**Exercise instructions**
Only lines holding the word "foldl" should be copied from the material.

**Data for review**
Lemma cmd_addtarget_frame get_entity get_entity_by_id forward_chat message_chat self event
    self' notices :
  cmd_addtarget get_entity get_entity_by_id forward_chat message_chat self event
    = Some (self', notices) ->
  same_but_heap self self' /\ other_sets_kept self self'.
Proof.
  unfold cmd_addtarget.
  destruct (match reply_message event with
            | Some reply_msg => _
            | None => None
            end) as [chat_id|].
  - intros [= <- <-]. destruct (target_chats_add_same self chat_id) as (S1 & O1 & _).
    split; assumption.
  - destruct (PyStr.split_max 1 (text event)) as [|cmd [|targets_text [|x l]]];
      try (intros [= <- <-]; split; [repeat split|apply other_sets_kept_refl]).
    destruct (foldl _ _ _) as [[s1 sl] fl] eqn:Hf. intros [= <- <-].
    exact (add_all_frame _ _ _ _ _ _ _ _ _ Hf).
Qed.

Lemma cmd_removetarget_frame get_entity get_entity_by_id message_chat self event
    self' notices :
  cmd_removetarget get_entity get_entity_by_id message_chat self event
    = Some (self', notices) ->
  same_but_heap self self' /\ other_sets_kept self self'.
Proof.
  unfold cmd_removetarget.
  destruct (match reply_message event with
            | Some reply_msg => message_chat reply_msg
            | None => None
            end) as [chat_id|].
  - case_bool_decide.
    + intros [= <- <-]. apply target_chats_remove_same.
    + intros [= <- <-]. split; [repeat split|apply other_sets_kept_refl].
  - destruct (PyStr.split_max 1 (text event)) as [|cmd [|id_str [|x l]]];
      try (intros [= <- <-]; split; [repeat split|apply other_sets_kept_refl]).
    destruct (foldl _ _ _) as [[s1 rm] nf] eqn:Hf. intros [= <- <-].
    apply remove_all_spec in Hf as (S & O & _). split; assumption.
Qed.

Section OtherSets.
Variable forward_to : message -> Z -> option string.
Variable table_order : nat -> nat -> gset Z -> list Z.
Variable rescan : nat -> nat -> nat -> list Z -> list Z.

Local Abbreviation wake := (Bot.wake forward_to table_order rescan).
Local Abbreviation wakes := (Bot.wakes forward_to table_order rescan).

Lemma same_but_heap_set_heap self self' :
  same_but_heap self self' -> self' = set_heap self self'.(heap).
Proof.
  destruct self, self'. unfold same_but_heap, set_heap. simpl.
  intros (-> & -> & -> & -> & -> & -> & -> & -> & -> & -> & ->). reflexivity.
Qed.
(** [os.remove(p)]: the file must exist. *)
Definition remove_file (p : string) : M unit :=
  fun w =>
    if existsb (String.eqb p) (files w) then
      (Ok tt,
       {| heap := heap w; session_scenarios := session_scenarios w;
          files := filter (fun q => negb (String.eqb p q)) (files w);
          ui := ui w; calls := calls w |})
    else (Raise OSError, w).

(** Ghost: records that the calculator is about to be called on [row]. *)
Definition note_call (row : nat) : M unit :=
  fun w =>
    (Ok tt,
     {| heap := heap w; session_scenarios := session_scenarios w;
        files := files w; ui := ui w; calls := calls w ++ [row] |}).

(** ** The scenario form and the gas table *)

(** The values of the widgets of [scenario_form] in one run. *)
Record form := {
  gaz_adi : string;
  leak_type : string;
  leak_rate : F.float;
  leak_duration : F.float;
  ventilation_rate : F.float;
  ventilation_type : string;
  volume : F.float;
  temp : F.float;
  pressure : F.float;
  scenario_name : string;
  notes : string
}.

(** Modelled from the spec: [gazlar.csv] is not in the repository.  A row has
    the columns [isim] (name), [grup] (group) and [LEL] (a float, volume %).
    The table itself is a parameter of everything that reads it. *)
Record gas_row := { isim : string; grup : string; LEL : F.float }.

(** [gazlar[gazlar["isim"] == gaz_adi].iloc[0]]: the first row with that
    name; [.iloc[0]] raises on an empty selection. *)
Definition lookup_gas (gazlar : list gas_row) (name : string) : outcome gas_row :=
  match filter (fun g => String.eqb (isim g) name) gazlar with
  | gaz :: _ => Ok gaz
  | [] => Raise IndexError
  end.

(** The dict display appended by the submit handler. *)
Definition scenario_dict (f : form) (gaz : gas_row) : dict :=
  dict_display
    [ ("Senaryo", VStr (scenario_name f));
      ("Gaz", VStr (gaz_adi f));
      ("Grup", VStr (grup gaz));
      ("LEL", VFloat (LEL gaz));
      ("Kaçak Tipi", VStr (leak_type f));
      ("Kaçak Debisi", VFloat (leak_rate f));
      ("Kaçak Süresi", VFloat (leak_duration f));
      ("Havalandırma Debisi", VFloat (ventilation_rate f));
      ("Havalandırma Tipi", VStr (ventilation_type f));
      ("Hacim", VFloat (volume f));
      ("Sıcaklık", VFloat (temp f));
      ("Basınç", VFloat (pressure f));
      ("Not", VStr (notes f)) ]%string.

(** [if submit: ...] *)
Definition submit_handler (gazlar : list gas_row) (f : form) : M unit :=
  let* gaz := lift (lookup_gas gazlar (gaz_adi f)) in
  let* a := alloc (scenario_dict f gaz) in
  let* l := get_scenarios in
  set_scenarios (l ++ [a]) ;;
  emit (EvSuccess (scenario_name f ++ " eklendi!")%string).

**Exercise output**
    destruct (foldl _ _ _) as [[s1 sl] fl] eqn:Hf. intros [= <- <-].
    destruct (foldl _ _ _) as [[s1 rm] nf] eqn:Hf. intros [= <- <-].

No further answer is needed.